All atom molecular dynamics simulations enable ensemble refinement of flexible and mismodelled cryo-EM derived RNA structures

The advent of single particle cryogenic electron microscopy (cryo-EM) allowed to gather structural information on large biological macromolecules at near atomic-level resolution and thus to advance their functional understanding. Yet, building RNA structures from cryo-EM maps remains challenging owing to their inherent plasticity. Standard cryo-EM refinement tools assume that all the single-particle images used for an individual three-dimensional reconstruction can be associated to a single structure, but this may lead to mis-modeled structural motifs in case of highly flexible molecules such as RNAs.
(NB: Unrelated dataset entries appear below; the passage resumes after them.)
Definition sample_users_response : ApiResponse.ApiResponse (list User.User) :=
  ApiResponse.ok [user_alice; user_bob] "Users retrieved successfully".

Definition login_record (id : string) (t : Z) : LoginRecord.LoginRecord :=
  {| LoginRecord.id := id; LoginRecord.createdAt := Fin t;
     LoginRecord.updatedAt := Fin t; LoginRecord.userId := "u-1";
     LoginRecord.activityType := "LOGIN"; LoginRecord.timestamp := Fin t;
     LoginRecord.ipAddress := None; LoginRecord.userAgent := None |}.

Definition sample_records_response
    : ApiResponse.ApiResponse (list LoginRecord.LoginRecord) :=
  ApiResponse.ok
    [login_record "l-1" 100; login_record "l-2" 300; login_record "l-3" 200]
    "Login records retrieved successfully".

(** ** The validation schemas *)

Module Validation.

(** [\s] on the characters below 256: tab to carriage return, space and the
    no-break space. *)
Definition is_space (c : ascii) : bool :=
  let n := nat_of_ascii c in
  ((9 <=? n)%nat && (n <=? 13)%nat) || (n =? 32)%nat || (n =? 160)%nat.

(** [[1-9]] *)
Definition is_digit_1_9 (c : ascii) : bool :=
  let n := nat_of_ascii c in (49 <=? n)%nat && (n <=? 57)%nat.

(** [[^\s@]] *)
Definition is_email_char (c : ascii) : bool :=
  negb (is_space c) && negb (Ascii.eqb c "@").

(** [\+?] at the start of [s]: what follows the plus sign, if there is
    one. *)
Definition strip_plus (s : string) : string :=
  match s with
  | String "+" rest => rest
  | _ => s
  end.

(** [/^\+?[1-9]\d{1,14}$/.test(s)]: an optional plus sign, a digit other
    than 0, then 1 to 14 digits. *)
Definition mobileRegex_test (s : string) : bool :=
  match strip_plus s with
  | String d digits =>
      is_digit_1_9 d
      && (1 <=? String.length digits)%nat && (String.length digits <=? 14)%nat
      && forallb is_digit (list_ascii_of_string digits)
  | EmptyString => false
  end.

(** The text before the first [c] and the text after it. *)
Fixpoint split_at_first (c : ascii) (s : string) : option (string * string) :=
  match s with
  | EmptyString => None
  | String d s' =>
      if Ascii.eqb d c then Some (EmptyString, s')
      else match split_at_first c s' with
           | Some (a, b) => Some (String d a, b)
           | None => None
           end
  end.

(** Some "." of [s] has a character after it. *)
Fixpoint dot_before_end (s : string) : bool :=
  match s with
  | EmptyString => false
  | String c s' =>
      (Ascii.eqb c "." && negb (String.eqb s' "")) || dot_before_end s'
  end.

(** [/^[^\s@]+@[^\s@]+\.[^\s@]+$/.test(s)]: the text before the first "@"
    is not empty, the text after it has a "." that is neither its first nor
    its last character, and no character besides that "@" is white space
    or "@". *)
Definition emailRegex_test (s : string) : bool :=
  match split_at_first "@" s with
  | Some (local, domain) =>
      negb (String.eqb local "")
      && forallb is_email_char (list_ascii_of_string local)
      && forallb is_email_char (list_ascii_of_string domain)
      && match domain with
         | String _ rest => dot_before_end rest
         | EmptyString => false
         end
  | None => false
  end.

(** [userRegistrationSchema.mobileNumber]: the regular expression, at least
    10 and at most 15 characters. *)
Definition registration_mobileNumber (s : string) : bool :=
  mobileRegex_test s
  && (10 <=? String.length s)%nat && (String.length s <=? 15)%nat.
We target this problem by integrating molecular dynamics simulations and experimental cryo-EM density maps to improve the model quality and, thus, to obtain better predictions about the structural and functional properties of the system under investigation. Specifically, we apply metainference, a Bayesian-inference-based method, to characterize the group II intron ribozyme, a complex and biologically relevant RNA macromolecule. By reconstructing an ensemble of structures that best matches the experimental cryo-EM density, we identify modeling inaccuracies of flexible helical regions linked to their artificial representation into a single structural model. An analysis of all RNA-containing structures deposited in the PDB databases reveals that this problem affects most cryo-EM structures in the 2.5–4 Å resolution range. Hence, RNA-containing structures determined by cryo-EM must be handled with care, and our approach may be broadly applicable to many other biologically-relevant RNA systems.